Britain owes Barbados $4.9 trillion, according to Barbados Prime Minister Mia Mottley. The comments made during a visit by Mottley to London echo earlier claims she has made and add to demands coming from various nations for Britain and other former colonial powers to make amends for centuries of imperialism, slavery and exploitation.

Mottley offered her estimate of Britain’s debt to Barbados as she gave a speech at the London School of Economics, where she once studied. 

“We’re not expecting that the reparatory damages will be paid in a year, or two, or five because the extraction of wealth and the damages took place over centuries,” Mottley told her audience. “But we are demanding that we be seen and that we are heard.” 

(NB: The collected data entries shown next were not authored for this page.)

(* ===== verification/BePals.v ===== *)
(** * The backend library: PALS (src/src/backend/pals_be.c)

    Where this node is comes from libpals, or from PMIx by way of a utility; processes come from
    the file of PMI or from the layout that the frontend has shipped.  The library libpals is the
    class [LibPals]. *)

From S2P Require Import Prelude Host Wire BackendFiles System Paths BeState BeLayout.

Definition PALS_PMIX_BE_PATH : string := "CTI_PALS_PMIX_BE_PATH".
Definition PALS_BE_LIB_NAME : string := "libpals.so".

(** Functions that fail leave what they would set as it is. *)
Class LibPals : Type := {
  lp_dlopen : string → bool;
  (** whether a symbol is found, in the library or, for a null handle, in the process *)
  lp_dlsym : bool → string → bool;
  lp_init : bool;
  lp_nodes : option (list string);
  lp_nodeidx : option Z;
  (** the node of each process *)
  lp_pes : option (list Z)
}.

(** The globals.  What is asked for once only has a flag, whatever the answer was. *)
Record pals_be : Type := MkPalsBe {
  pb_be : be;
  pb_libpals : bool;
  pb_pmix_file_path : option string;
  pb_pmix_util_path : option string;
  pb_pmix_ranks_file_path : option string;
  pb_attrs_tried : bool;
  pb_node_idx : option Z;
  pb_nodes : option (option (list string));
  pb_pes : option (option (list Z));
  (** whether the file of ranks was tried, the first rank and the number found in it *)
  pb_ranks : option (Z * Z)
}.
(* ===== verification/BeLib.v ===== *)
(** * The backend library: the interface (src/src/backend/cti_be.c, alps_be.c)

    The workload manager is chosen from the environment when the library is loaded; the functions
    of the interface are those of that workload manager.  libalpsutil is the class [LibAlps]. *)

From S2P Require Import Prelude Host Wire BackendFiles System Detect BeState BeLayout BePals.

Class LibAlps : Type := {
  la_load : bool;
  (** firstPe and numPesHere of an application *)
  la_placement : Z → option (Z * Z)
}.

Inductive be_proto : Type :=
| ProtoNone | ProtoAlps | ProtoPals | ProtoSlurm | ProtoSsh | ProtoFlux | ProtoLocalhost.

#[export] Instance be_proto_eq_dec : EqDecision be_proto.
Proof. solve_decision. Defined.

(** The enumeration cti_wlm_type_t *)
Definition CTI_WLM_NONE : Z := 0.
Definition CTI_WLM_MOCK : Z := 1.
Definition CTI_WLM_SLURM : Z := 2.
Definition CTI_WLM_SSH : Z := 3.
Definition CTI_WLM_ALPS : Z := 4.
Definition CTI_WLM_PALS : Z := 5.
Definition CTI_WLM_FLUX : Z := 6.
Definition CTI_WLM_LOCALHOST : Z := 7.

(** wlm_type of the tables; that of localhost says SSH. *)
Definition wlm_type (p : be_proto) : Z :=
  match p with
  | ProtoNone => CTI_WLM_NONE
  | ProtoAlps => CTI_WLM_ALPS
  | ProtoPals => CTI_WLM_PALS
  | ProtoSlurm => CTI_WLM_SLURM
  | ProtoSsh => CTI_WLM_SSH
  | ProtoFlux => CTI_WLM_FLUX
  | ProtoLocalhost => CTI_WLM_SSH
  end.

Definition cti_be_wlm_type_toString (wlm : Z) : string :=
  if wlm =? CTI_WLM_ALPS then "alps"
  else if wlm =? CTI_WLM_SLURM then "slurm"
  else if wlm =? CTI_WLM_SSH then "generic"
  else if wlm =? CTI_WLM_PALS then "pals"
  else if wlm =? CTI_WLM_FLUX then "flux"
  else if wlm =? CTI_WLM_LOCALHOST then "localhost"
  else if (wlm =? CTI_WLM_NONE) || (wlm =? CTI_WLM_MOCK) then "No WLM detected"
  else "Invalid WLM.".

(** The globals of ALPS: the library is loaded, the application, this node, its layout. *)
Record alps_be : Type := MkAlpsBe {
  al_ptr : bool; al_apid : Z; al_nid : option Z; al_layout : option (Z * Z)
}.

Record be_lib : Type := MkBeLib {
  bl_pals : pals_be;
  bl_alps : alps_be;
  bl_proto : be_proto;
  bl_isInit : bool;
  bl_isFini : bool
}.

Definition bset_pals (p : pals_be) (l : be_lib) : be_lib :=
  MkBeLib p (bl_alps l) (bl_proto l) (bl_isInit l) (bl_isFini l).
Definition bset_alps (a : alps_be) (l : be_lib) : be_lib :=
  MkBeLib (bl_pals l) a (bl_proto l) (bl_isInit l) (bl_isFini l).
Definition bset_proto (p : be_proto) (l : be_lib) : be_lib :=
  MkBeLib (bl_pals l) (bl_alps l) p (bl_isInit l) (bl_isFini l).
Definition bset_isInit (i : bool) (l : be_lib) : be_lib :=
  MkBeLib (bl_pals l) (bl_alps l) (bl_proto l) i (bl_isFini l).
Definition bset_isFini (i : bool) (l : be_lib) : be_lib :=
  MkBeLib (bl_pals l) (bl_alps l) (bl_proto l) (bl_isInit l) i.

Definition on_pals {A : Type} (m : M pals_be A) : M be_lib A := zoom bl_pals bset_pals m.
Definition on_node {A : Type} (m : M be A) : M be_lib A := on_pals (on_be m).
Definition on_alps {A : Type} (m : M alps_be A) : M be_lib A := zoom bl_alps bset_alps m.

Section Lib.
Context `{Node} `{LibPals} `{LibAlps} `{Build}.

(** ** ALPS *)

Definition ALPS_XT_NID : string := "/proc/cray_xt/nid".

(** [%05d] *)
Definition nid_digits (nid : Z) : string :=
  let digits := to_string (Z.abs nid) in
  let pad := ((if (nid <? 0)%Z then 4 else 5) - String.length digits)%nat in
  (if nid <? 0 then "-" else "") +:+ String.concat "" (replicate pad "0") +:+ digits.

Definition be_alps_init : M be_lib () :=
  l ← get;
  if al_ptr (bl_alps l) then mret tt
  else if negb la_load then throw "dlopen"
  else
    apid_str ← on_node (be_require APID_ENV_VAR ("Env var " +:+ APID_ENV_VAR +:+ " not set!"));
    on_alps (modify (λ a, MkAlpsBe true (strtoul apid_str) (al_nid a) (al_layout a))).

Definition be_alps_fini : M be_lib () :=
  on_alps (modify (λ a, MkAlpsBe false (al_apid a) None None));; on_node (modify (set_attrs None)).

Definition alps_getComputeNodeInfo : M be_lib Z :=
  l ← get;
  match al_nid (bl_alps l) with
  | Some nid => mret nid
  | None =>
      contents ← on_node (be_emit (BOpen ALPS_XT_NID);; b ← get;
                          non_null (n_open (b_trace b) ALPS_XT_NID) "_cti_be_alps_getComputeNodeInfo failed.");
      match text_lines (string_of_list_ascii contents) with
      | [] => throw "_cti_be_alps_getComputeNodeInfo failed."
      | line :: _ =>
          on_alps (modify (λ a, MkAlpsBe (al_ptr a) (al_apid a) (Some (atoi line)) (al_layout a)));;
          mret (atoi line)
      end
  end.

Definition alps_getPlacementInfo : M be_lib (Z * Z) :=
  l ← get;
  match al_layout (bl_alps l) with
  | Some layout => mret layout
  | None =>
      let apid := al_apid (bl_alps l) in
      if apid =? 0 then throw "_cti_be_alps_getPlacementInfo failed."
      else
        match (if al_ptr (bl_alps l) then la_placement apid else None) with
        | None => throw "_cti_be_alps_getPlacementInfo failed."
        | Some layout =>
            on_alps (modify (λ a, MkAlpsBe (al_ptr a) (al_apid a) (al_nid a) (Some layout)));; mret layout
        end
  end.

Definition alps_getNodeHostname : M be_lib string :=
  nid ← alps_getComputeNodeInfo; mret ("nid" +:+ nid_digits nid).

(** ** The functions of the workload manager *)

Definition wlm_init (p : be_proto) : M be_lib () :=
  match p with
  | ProtoNone => throw "wlm_init() not supported"
  | ProtoAlps => be_alps_init
  | ProtoPals => on_pals be_pals_init
  | ProtoSlurm => on_node be_slurm_init
  | ProtoFlux => on_node be_flux_init
  | ProtoSsh | ProtoLocalhost => mret tt
  end.

Definition wlm_fini (p : be_proto) : M be_lib () :=
  match p with
  | ProtoNone => mret tt
  | ProtoAlps => be_alps_fini
  | ProtoPals => on_pals be_pals_fini
  | ProtoSlurm | ProtoSsh => on_node be_fini
  | ProtoFlux => on_node be_flux_fini
  | ProtoLocalhost => on_node be_localhost_fini
  end.

(** [fuel] bounds the attempts to open the file of PMI. *)
Definition wlm_findAppPids (fuel : nat) (p : be_proto) : M be_lib (list (Z * Z)) :=
  match p with
  | ProtoNone => throw "wlm_findAppPids() not supported"
  | ProtoAlps => on_node (attribs_pids fuel "_cti_be_alps_findAppPids failed.")
  | ProtoPals => on_pals pals_findAppPids
  | ProtoSlurm => on_node (slurm_findAppPids fuel)
  | ProtoSsh => on_node (ssh_findAppPids fuel)
  | ProtoFlux => on_node flux_findAppPids
  | ProtoLocalhost => on_node localhost_findAppPids
  end.

Definition wlm_getNodeHostname (p : be_proto) : M be_lib string :=
  match p with
  | ProtoNone => throw "wlm_getNodeHostname() not supported"
  | ProtoAlps => alps_getNodeHostname
  | ProtoPals => on_pals pals_getNodeHostname
  | ProtoSlurm => on_node slurm_getNodeHostname
  | ProtoSsh | ProtoLocalhost => on_node cached_hostname
  | ProtoFlux => on_node flux_getNodeHostname
  end.

(** The layout that Flux has found when it was initialized. *)
Definition flux_layout : M be_lib be_layout := on_node (b ← get; non_null (b_layout b) "").

Definition wlm_getNodeFirstPE (p : be_proto) : M be_lib Z :=
  match p with
  | ProtoNone => throw "wlm_getNodeFirstPE() not supported"
  | ProtoAlps => layout ← alps_getPlacementInfo; mret layout.1
  | ProtoPals => on_pals pals_getNodeFirstPE
  | ProtoSlurm => layout ← on_node slurm_getLayout; mret layout.2
  | ProtoSsh => layout ← on_node ssh_getLayout; mret layout.2
  | ProtoFlux => layout ← flux_layout; mret layout.2
  | ProtoLocalhost => mret 0
  end.

Definition wlm_getNodePEs (p : be_proto) : M be_lib Z :=
  match p with
  | ProtoNone => throw "wlm_getNodePEs() not supported"
  | ProtoAlps => layout ← alps_getPlacementInfo; mret layout.2
  | ProtoPals => on_pals pals_getNodePEs
  | ProtoSlurm => layout ← on_node slurm_getLayout; mret layout.1
  | ProtoSsh => layout ← on_node ssh_getLayout; mret layout.1
  | ProtoFlux => layout ← flux_layout; mret layout.1
  | ProtoLocalhost => pids ← on_node localhost_initPids; mret (Z.of_nat (length pids))
  end.

(** ** Loading and unloading *)

(** The table for a value of the environment. *)
Definition proto_of (wlm : Z) : option be_proto :=
  if (wlm =? CTI_WLM_ALPS) && HAVE_ALPS then Some ProtoAlps
  else if (wlm =? CTI_WLM_PALS) && HAVE_PALS then Some ProtoPals
  else if wlm =? CTI_WLM_SLURM then Some ProtoSlurm
  else if wlm =? CTI_WLM_SSH then Some ProtoSsh
  else if (wlm =? CTI_WLM_FLUX) && HAVE_FLUX then Some ProtoFlux
  else if wlm =? CTI_WLM_LOCALHOST then Some ProtoLocalhost
  else None.

(** The constructor of the library. *)
Definition be_library_init : M be_lib () :=
  l ← get;
  if bl_isInit l then mret tt
  else
    guard_var ← on_node (be_getenv BE_GUARD_ENV_VAR);
    wlm_str ← on_node (be_getenv WLM_ENV_VAR);
    match guard_var, wlm_str with
    | Some _, Some wlm_str =>
        match proto_of (atoi wlm_str) with
        | None => mret tt
        | Some p =>
            modify (bset_proto p);;
            ok ← try_catch (wlm_init p;; mret true) (λ _, mret false);
            modify (if ok : bool then bset_isInit true else bset_proto ProtoNone)
        end
    | _, _ => mret tt
    end.

(** The destructor. *)
Definition be_library_fini : M be_lib () :=
  l ← get;
  if bl_isFini l then mret tt
  else wlm_fini (bl_proto l);; modify (λ l, bset_isFini true (bset_proto ProtoNone l)).

(** ** The interface *)

Definition cti_be_current_wlm : M be_lib Z := gets (λ l, wlm_type (bl_proto l)).

(** Null pointers and -1 for what fails. *)
Definition api_pointer {A : Type} (m : be_proto → M be_lib A) : M be_lib (option A) :=
  l ← get; try_catch (a ← m (bl_proto l); mret (Some a)) (λ _, mret None).

Definition api_int (m : be_proto → M be_lib Z) : M be_lib Z :=
  l ← get; try_catch (m (bl_proto l)) (λ _, mret (-1)).

Definition cti_be_findAppPids (fuel : nat) : M be_lib (option (list (Z * Z))) := api_pointer (wlm_findAppPids fuel).
Definition cti_be_getNodeHostname : M be_lib (option string) := api_pointer wlm_getNodeHostname.
Definition cti_be_getNodeFirstPE : M be_lib Z := api_int wlm_getNodeFirstPE.
Definition cti_be_getNodePEs : M be_lib Z := api_int wlm_getNodePEs.
End Lib.
(** The backend accepts a layout file and finds the entries it was made of. *)
Lemma layout_contents_file (l : list (string * Z * Z)) (message : string) :
  Forall entry_fits l → in_int (Z.of_nat (length l)) = true →
  ∃ b, layout_file l = Ok b ∧ layout_contents b message = Ok l.
Proof.
  intros Hl Hn. destruct (layout_file_roundtrip l Hl Hn) as (b & E & Hd). exists b. split; [done|].
  unfold layout_file in E. destruct (layout_file_entries l) as [es|x|x] eqn:Ees; [|done..].
  assert (b = enc_le 4 (Z.of_nat (length l)) ++ es) as -> by (injection E; done).
  pose proof (layout_entries_length _ _ Hl Ees) as Hes. unfold layout_contents.
  rewrite length_app, length_enc_le, dec_int_enc, drop_encoded by done.
  rewrite (proj2 (Nat.ltb_ge _ _)) by lia. rewrite (proj2 (Z.ltb_ge _ _)) by lia.
  rewrite (proj2 (Nat.ltb_ge _ _)) by lia. by rewrite Hd.
Qed.

Lemma decode_ints_take (n : nat) (pids : list Z) :
  Forall (λ p, in_int p = true) pids → (n ≤ length pids)%nat →
  decode_ints n (flat_map (enc_le 4) pids) = take n pids.
Proof.
  revert pids. induction n as [|n IH]; intros pids Hp Hn; [done|]. destruct Hp as [|p pids Hp Hps]; [cbn in Hn; lia|].
  cbn [flat_map decode_ints take]. rewrite dec_int_enc, drop_encoded by done. f_equal. apply IH; [done|cbn in Hn; lia].
Qed.

Lemma drop_ints (f : nat) (pids : list Z) :
  drop (4 * f) (flat_map (enc_le 4) pids) = flat_map (enc_le 4) (drop f pids).
Proof.
  revert pids. induction f as [|f IH]; intros pids; [done|]. destruct pids as [|p pids]; [by rewrite drop_nil|].
  cbn [flat_map drop]. replace (4 * S f)%nat with (4 + 4 * f)%nat by lia.
  rewrite <-drop_drop, drop_encoded. apply IH.
Qed.

Lemma length_ints (pids : list Z) : length (flat_map (enc_le 4) pids) = (4 * length pids)%nat.
Proof. induction pids as [|p pids IH]; [done|]. cbn [flat_map length]. rewrite length_app, length_enc_le, IH. lia. Qed.

(** Of a file of processes, those of a node that the layout places within it. *)
Lemma pids_at_file (pids : list Z) (n f : nat) (message : string) :
  Forall (λ p, in_int p = true) pids → Z.of_nat (length pids) < 2 ^ 31 → (f + n ≤ length pids)%nat →
  pids_at (pid_file pids) (Z.of_nat n, Z.of_nat f) message = Ok (take n (drop f pids)).
Proof.
  intros Hp Hl Hfn. unfold pids_at, pid_file.
  rewrite length_app, length_enc_le, dec_int_enc by (unfold in_int, int_min, int_max; lia).
  rewrite (proj2 (Nat.ltb_ge _ _)) by lia.
  replace (in_int (Z.of_nat f + Z.of_nat n)) with true by (unfold in_int, int_min, int_max; lia). cbn [negb].
  rewrite !(proj2 (Z.ltb_ge _ _)) by lia.
  replace (Z.to_nat (4 + 4 * Z.of_nat f)) with (4 + 4 * f)%nat by lia.
  rewrite <-drop_drop, drop_encoded, drop_ints, Nat2Z.id, length_ints, length_drop.
  rewrite (proj2 (Nat.ltb_ge _ _)) by lia. rewrite decode_ints_take; [done|by apply Forall_drop|rewrite length_drop; lia].
Qed.

(** ** Names of hosts *)

Lemma get_after (h rest : string) : String.get (String.length h) (h +:+ rest) = String.get 0 rest.
Proof. induction h as [|c h IH]; [done|]. exact IH. Qed.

Her remarks came at an event honoring Barbados’ first poet laureate, who recited verses related to the country’s history of enslavement and imperialism as well as more recent issues like the killing of George Floyd. 

“For the first time the world recognized that we could no longer ignore the trauma of four centuries of enslavement and barbarism and of denying people their humanity,” Mottley said.

The Barbados Prime Minister also acknowledged a trip that King Charles made to Rwanda in 2021 in which he expressed “personal sorrow at the suffering of so many” and pledged to learn more about “slavery’s enduring impact.”

In her remarks, Mottley said, “I want to salute the king for having the courage to understand that this is a conversation whose time has come.”

Mottley also met with former British Prime Minister David Cameron, who now serves as foreign minister, though she did not say whether they discussed the issue of reparations. Current U.K. Prime Minister Rishi Sunak has previously dismissed calls for Britain to apologize or provide compensation for its enslaving and imperialist past, saying that “trying to unpick our history is not the right way forward.”

Resistance from officials like Sunak has not stopped a growing list of leaders and countries from holding Britain and other oppressive powers accountable for their past actions. Jamaica and other Caribbean nations have publicly called for reparations from their former imperial exploiters in recent years. The British history of exploitation in Barbados is long, reflecting the extent to which the country and the region were under foreign domination or influence. Britain colonized Barbados in 1627 and imported enslaved Africans to toil on sugar plantations in the colony. Two centuries after initial colonization, Britain abolished slavery in Barbados in 1834, but the colony did not gain independence until 1966 and only left the Commonwealth of Nations in 2021. The level of damage and exploitation inflicted during this long period is extensive. As staggering as the $4.9 trillion sum presented by Mottley may be, it is significantly less than what Barbados has called for in the past; she’s previously cited a reparations figure of $24 trillion, noting a “standard definition” of the type of damage imposed by Britain.

It’s yet to be determined whether the calls from Barbados and other nations will move British officials to make stronger acknowledgments of their sordid history or give firm commitments to make amends. But Mottley’s demands, mentioned in the heart of the former colonial capital, are the latest in a growing chorus of voices that will be hard to ignore.